Les femmes enceintes sont redirigées, en fonction des possibilités, vers l'hôpital de Saint-Quentin, à 30 minutes de route, ou celui d'Amiens, situé à 45 minutes en voiture. "On est dans un bassin rural, un désert médical, la population a besoin de quelque chose près de chez elle. On a des dames qui n'ont pas de moyens de locomotion, qui viennent accoucher en mobylette. Si elles devaient se rendre à Amiens ou à Saint-Quentin, comment feraient-elles ?", s'interroge Isabelle Foreau.
Claire, venue manifester avec son compagnon Timothée, a accouché ici l'année dernière. "Je soutiens les pauvres mamans qui vont devoir faire plein de kilomètres, à neuf mois de grossesse, pour aller accoucher ailleurs", affirme-t-elle. Le couple, qui qualifie cette maternité de "chaleureuse et accueillante",estime que la proximité de la maternité a grandement facilité leur organisation. Le papa a pu multiplier les allers-retours sans difficulté. "Quand j'ai accouché, après l'école, mes deux grandes filles pouvaient venir voir leur petit frère à la maternité après l'école, puisque c'était juste à côté. Si j'avais dû aller à Saint-Quentin, ça n'aurait pas été possible", précise Claire.

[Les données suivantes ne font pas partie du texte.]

(* ===== verification/Trigger.v ===== *)
(** * Trigger: internal/trigger/server.go

    The HTTP server through which edge workflows open and close Rancher sessions.
    A request is its method and the outcome of decoding its body; a response is a
    status code and a text, the ones http.Error or WriteHeader send. *)

From Stdlib Require Import ZArith Lia.
From stdpp Require Import base list strings gmap.
From S2P Require Import Prelude Effects GoLib K8s ApiTypes HealthScore Clients Operator.

Local Open Scope Z_scope.
Local Open Scope prog_scope.

Record rancherRequest := mkRequest { Action : string; req_TTLSeconds : Z }.

(** The fields of http.Request the handler reads; the body as the JSON decoder reads it. *)
Record http_request := mkHTTPRequest { Method : string; Body : result rancherRequest }.

Record response := mkResponse { Status : Z; Text : string }.

Definition StatusAccepted : Z := 202.
Definition StatusBadRequest : Z := 400.
Definition StatusNotFound : Z := 404.
Definition StatusMethodNotAllowed : Z := 405.
Definition StatusConflict : Z := 409.
Definition StatusInternalServerError : Z := 500.

(** The server's namespace; its client is the environment. *)
Record Server := mkServer { srv_Namespace : string }.

Definition losantSyncName : oprog (result string) :=
  let* got := do_call ListLosantSyncs in
  match got with
  | Err e => Ret (Err (wrapf "list LosantSync: " e ""))
  | Ok [] => Ret (Err (Errorf "no LosantSync CR found"))
  | Ok (ls :: _) => Ret (Ok (om_Name (ls_Meta ls)))
  end.

(** The RancherSession a connect request creates. *)
Definition new_session (s : Server) (name : string) (ttlSeconds : Z) : RancherSession :=
  let ttl := if ttlSeconds <=? 0 then 3600 else ttlSeconds in
  mkRancherSession (mkMeta name (srv_Namespace s) 0 None [])
    (mkRSSpec (mkSecretRef "rancher-credentials" (srv_Namespace s)) "" ttl false)
    (mkRSStatus "" "" false None None [] "").

Definition trigger_handleConnect (s : Server) (name : string) (ttlSeconds : Z) : oprog response :=
  let* err := do_call (CreateRancherSession (new_session s name ttlSeconds)) in
  match err with
  | Some e =>
      if IsAlreadyExists e then Ret (mkResponse StatusConflict "RancherSession already exists")
      else Ret (mkResponse StatusInternalServerError "failed to create session")
  | None => Ret (mkResponse StatusAccepted "")
  end.

Definition trigger_handleDisconnect (s : Server) (name : string) : oprog response :=
  let* got := do_call (GetRancherSession (mkNN (srv_Namespace s) name)) in
  match got with
  | Err e =>
      if IsNotFound e then Ret (mkResponse StatusNotFound "RancherSession not found")
      else Ret (mkResponse StatusInternalServerError "failed to look up session")
  | Ok rs =>
      let* err := do_call (DeleteRancherSession rs) in
      match err with
      | Some e =>
          if IsNotFound e then Ret (mkResponse StatusNotFound "RancherSession not found")
          else Ret (mkResponse StatusInternalServerError "failed to delete session")
      | None => Ret (mkResponse StatusAccepted "")
      end
  end.

Definition handleRancher (s : Server) (r : http_request) : oprog response :=
  if decide (Method r <> "POST") then Ret (mkResponse StatusMethodNotAllowed "method not allowed")
  else
    match Body r with
    | Err _ => Ret (mkResponse StatusBadRequest "invalid request body")
    | Ok req =>
        let* lsName := losantSyncName in
        match lsName with
        | Err _ => Ret (mkResponse StatusInternalServerError "internal error: could not determine session name")
        | Ok lsName =>
            if decide (Action req = "connect") then trigger_handleConnect s lsName (req_TTLSeconds req)
            else if decide (Action req = "disconnect") then trigger_handleDisconnect s lsName
            else Ret (mkResponse StatusBadRequest
                        ("unknown action " +:+ Quote (Action req) +:+ "; expected connect or disconnect"))
        end
    end.

(** ** Theorems *)

(** What the server may write: one session, created with a positive time to live or deleted as read. *)
Definition trigger_guard (s : Server) (r : http_request) (h : trace) (c : op_call) : Prop :=
  match c with
  | CreateRancherSession rs => exists ls rest req, Body r = Ok req /\ Action req = "connect"
      /\ h = [E ListLosantSyncs (Ok (ls :: rest))]
      /\ rs = new_session s (om_Name (ls_Meta ls)) (req_TTLSeconds req)
  | DeleteRancherSession rs => exists ls rest req, Body r = Ok req /\ Action req = "disconnect"
      /\ h = [E ListLosantSyncs (Ok (ls :: rest));
              E (GetRancherSession (mkNN (srv_Namespace s) (om_Name (ls_Meta ls)))) (Ok rs)]
  | ListLosantSyncs | GetRancherSession _ => True
  | _ => False
  end.

Lemma handleRancher_guarded s r : guarded (trigger_guard s r) [] (handleRancher s r).
Proof.
  unfold handleRancher, losantSyncName, do_call. destruct (decide _); [done|]. destruct (Body r) as [req|] eqn:Hb; [|done].
  cbn [bind call]. split; [done|]. intros [[|ls rest]|e]; [done| |done]. cbn [bind].
  destruct (decide (Action req = "connect")).
  - unfold trigger_handleConnect, do_call. split; [|intros [e0|]; [|done]; simpl; destruct (IsAlreadyExists e0); exact I].
    by exists ls, rest, req.
  - destruct (decide (Action req = "disconnect")); [|done].
    unfold trigger_handleDisconnect, do_call. split; [done|].
    intros [rs|e0]; [|simpl; destruct (IsNotFound e0); exact I]. split; [|intros [e1|]; [|done]; simpl; destruct (IsNotFound e1); exact I].
    by exists ls, rest, req.
Qed.

(** C40: the server touches nothing but the session it is asked for: it creates a session only on a
    connect request and deletes one only on a disconnect request, both named after the first
    LosantSync that was listed; a created session has a positive time to live; there is no other write. *)
Theorem trigger_writes s r tr out t1 c a t2 :
  exec (handleRancher s r) tr out -> tr = t1 ++ E c a :: t2 -> is_k8s_write (E c a) = true ->
  exists ls rest req, Method r = "POST" /\ Body r = Ok req /\ E ListLosantSyncs (Ok (ls :: rest)) ∈ t1
    /\ ((Action req = "connect" /\ exists rs, c = CreateRancherSession rs /\ om_Name (rs_Meta rs) = om_Name (ls_Meta ls)
          /\ om_Namespace (rs_Meta rs) = srv_Namespace s /\ 0 < TTLSeconds (rs_Spec rs))
        \/ (Action req = "disconnect" /\ exists rs, c = DeleteRancherSession rs
          /\ E (GetRancherSession (mkNN (srv_Namespace s) (om_Name (ls_Meta ls)))) (Ok rs) ∈ t1)).
Proof.
  intros He Heq Hw. pose proof (guarded_exec _ _ _ _ _ _ _ _ _ He (handleRancher_guarded s r) Heq) as Hg.
  assert (Method r = "POST") as Hm.
  { unfold handleRancher in He. destruct (decide _) as [Hne|Hp]; [|by apply dec_stable].
    exec_steps He. by destruct t1. }
  destruct c; try done; destruct Hg as (ls & rest & req & Hb & Ha & Hrest); exists ls, rest, req;
    (split; [done|]; split; [done|]).
  - destruct Hrest as [Ht1 ->]. simpl in Ht1. subst t1. split; [left|]. left. split; [done|]. eexists. split; [done|]. split; [done|].
    split; [done|]. simpl. destruct (req_TTLSeconds req <=? 0) eqn:?; lia.
  - simpl in Hrest. subst t1. split; [left|]. right. split; [done|]. eexists. split; [done|]. right. left.
Qed.

(** The status codes of the documentation, as a function of what happened. *)
Definition status_of (r : http_request) (tr : trace) : option Z :=
  if decide (Method r <> "POST") then Some StatusMethodNotAllowed
  else match Body r, tr with
       | Err _, [] => Some StatusBadRequest
       | Ok _, [Ev ListLosantSyncs (Err _ | Ok [])] => Some StatusInternalServerError
       | Ok _, [Ev ListLosantSyncs (Ok (_ :: _))] => Some StatusBadRequest
       | Ok _, [_; Ev (CreateRancherSession _) a] =>
           Some match a with
                | None => StatusAccepted
                | Some e => if IsAlreadyExists e then StatusConflict else StatusInternalServerError
                end
       | Ok _, [_; Ev (GetRancherSession _) (Err e)] =>
           Some (if IsNotFound e then StatusNotFound else StatusInternalServerError)
       | Ok _, [_; _; Ev (DeleteRancherSession _) a] =>
           Some match a with
                | None => StatusAccepted
                | Some e => if IsNotFound e then StatusNotFound else StatusInternalServerError
                end
       | _, _ => None
       end.

(** The call that does what was asked for. *)
Definition accepted (e : event OpΣ) : bool :=
  match e with
  | Ev (CreateRancherSession _) None | Ev (DeleteRancherSession _) None => true
  | _ => false
  end.

(** The status code reports what happened: 202 exactly when the session was created or deleted,
    409 when it already existed, 404 when there was none, 405 and 400 for requests that are not
    understood, 500 when the API server failed. *)
Theorem trigger_status s r tr out :
  exec (handleRancher s r) tr out ->
  status_of r tr = Some (Status out) /\ (Status out =? StatusAccepted) = existsb accepted tr.
Proof.
  unfold handleRancher, losantSyncName, trigger_handleConnect, trigger_handleDisconnect, do_call, status_of.
  intros He. exec_steps He; try done.
  all: try match goal with H : IsNotFound ?e = _ |- context [IsNotFound ?e] => rewrite H end.
  all: try match goal with H : IsAlreadyExists ?e = _ |- context [IsAlreadyExists ?e] => rewrite H end.
  all: done.
Qed.

(** ** Concrete requests *)

Definition trigger_ls : LosantSync :=
  mkLosantSync (mkMeta "c1" "" 1 None [])
    (mkLSSpec "app" (mkSecretRef "losant" "edge") "c1" "eu" "" "" "5m" (mkGEASpec "gea" 8080 "") "" []
       (mkTags "" "" "") false)
    (mkLSStatus "" [] "" None None None).

Definition trigger_env (c : op_call) : op_ans c :=
  match c with
  | ListLosantSyncs => Ok [trigger_ls]
  | CreateRancherSession _ | DeleteRancherSession _ => None
  | c => all_fail 0 c
  end.

Definition connect_request : http_request := mkHTTPRequest "POST" (Ok (mkRequest "connect" (-1))).
Definition trigger_run := run (Σ := OpΣ) (fun c u => (trigger_env c, u))
  (handleRancher (mkServer "edge") connect_request) tt.

Lemma trigger_writes_witness :
  let rs := new_session (mkServer "edge") "c1" (-1) in
  TTLSeconds (rs_Spec rs) = 3600 /\ is_k8s_write (E (CreateRancherSession rs) None) = true
  /\ exists ls rest, E ListLosantSyncs (Ok (ls :: rest)) ∈ [E ListLosantSyncs (Ok [trigger_ls])].
Proof.
  intros rs.
  destruct (trigger_writes (mkServer "edge") connect_request trigger_run.1.2 trigger_run.1.1
    [E ListLosantSyncs (Ok [trigger_ls])] (CreateRancherSession rs) None [])
    as (ls & rest & req & _ & _ & Hin & _).
  - exact (run_exec (Σ := OpΣ) (fun c u => (trigger_env c, u)) _ tt).
  - reflexivity.
  - reflexivity.
  - split; [reflexivity|]. split; [reflexivity|]. exists ls, rest. exact Hin.
Defined.

Lemma trigger_status_witness : Status trigger_run.1.1 = 202 /\ existsb accepted trigger_run.1.2 = true.
Proof.
  destruct (trigger_status (mkServer "edge") connect_request trigger_run.1.2 trigger_run.1.1) as [_ H].
  - exact (run_exec (Σ := OpΣ) (fun c u => (trigger_env c, u)) _ tt).
  - split; [reflexivity|]. rewrite <- H. reflexivity.
Defined.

"Pour la sécurité des patients, c'est très très limite"
Mais l'inquiétude dépasse les murs de la maternité : le personnel comme les élus craignent que d'autres fermetures de service soient décidées dans les mois à venir. "Ça fragilise la structure de l'hôpital dans son intégralité", assure le maire de la ville Gautier Maes, venu lui aussi manifester.
L'unité de surveillance continue, les urgences et le bloc opératoire ont bien entendu besoin d'anesthésistes également. Pour le moment, leur activité est maintenue, mais l'incertitude grandit. "Pour la sécurité des patients, c'est très très limite, estime le docteur Nacera Benrokia. On n'a plus de visibilité, on travaille au jour le jour, mais ce n'est pas possible. Pour moi, il n'y a pas d'espoir si on ne déroge pas à la règle. La maternité restera fermée, les soins continus vont fermer, et au bloc opératoire, on travaillera un jour sur deux. C'est du n'importe quoi."
L'ancienne maire de Péronne, désormais conseillère départementale, Valérie Kumm, fait également partie des manifestants. Elle aussi craint de voir les services de l'hôpital fermer un à un, jusqu'à une quasi-disparition de l'établissement. Elle rappelle notamment l'importance du Smur de Péronne, qui intervient lors des accidents sur l'autoroute A1 toute proche. "Et puis, on a un gros chantier qui arrive dans pas longtemps, dans trois ans, c'est la construction du Canal Seine-Nord Europe, avec 4 000 salariés qui vont arriver sur notre territoire pendant quatre ans. Les accidents de chantier, ça existe, donc c'est nécessaire que le centre hospitalier demeure", ajoute-t-elle.
L'ARS ne s'est pas exprimé sur l'avenir à long terme de l'établissement. Elle assure simplement faire "tout ce qui est possible pour organiser une reprise de l'activité dès que les conditions seront réunies".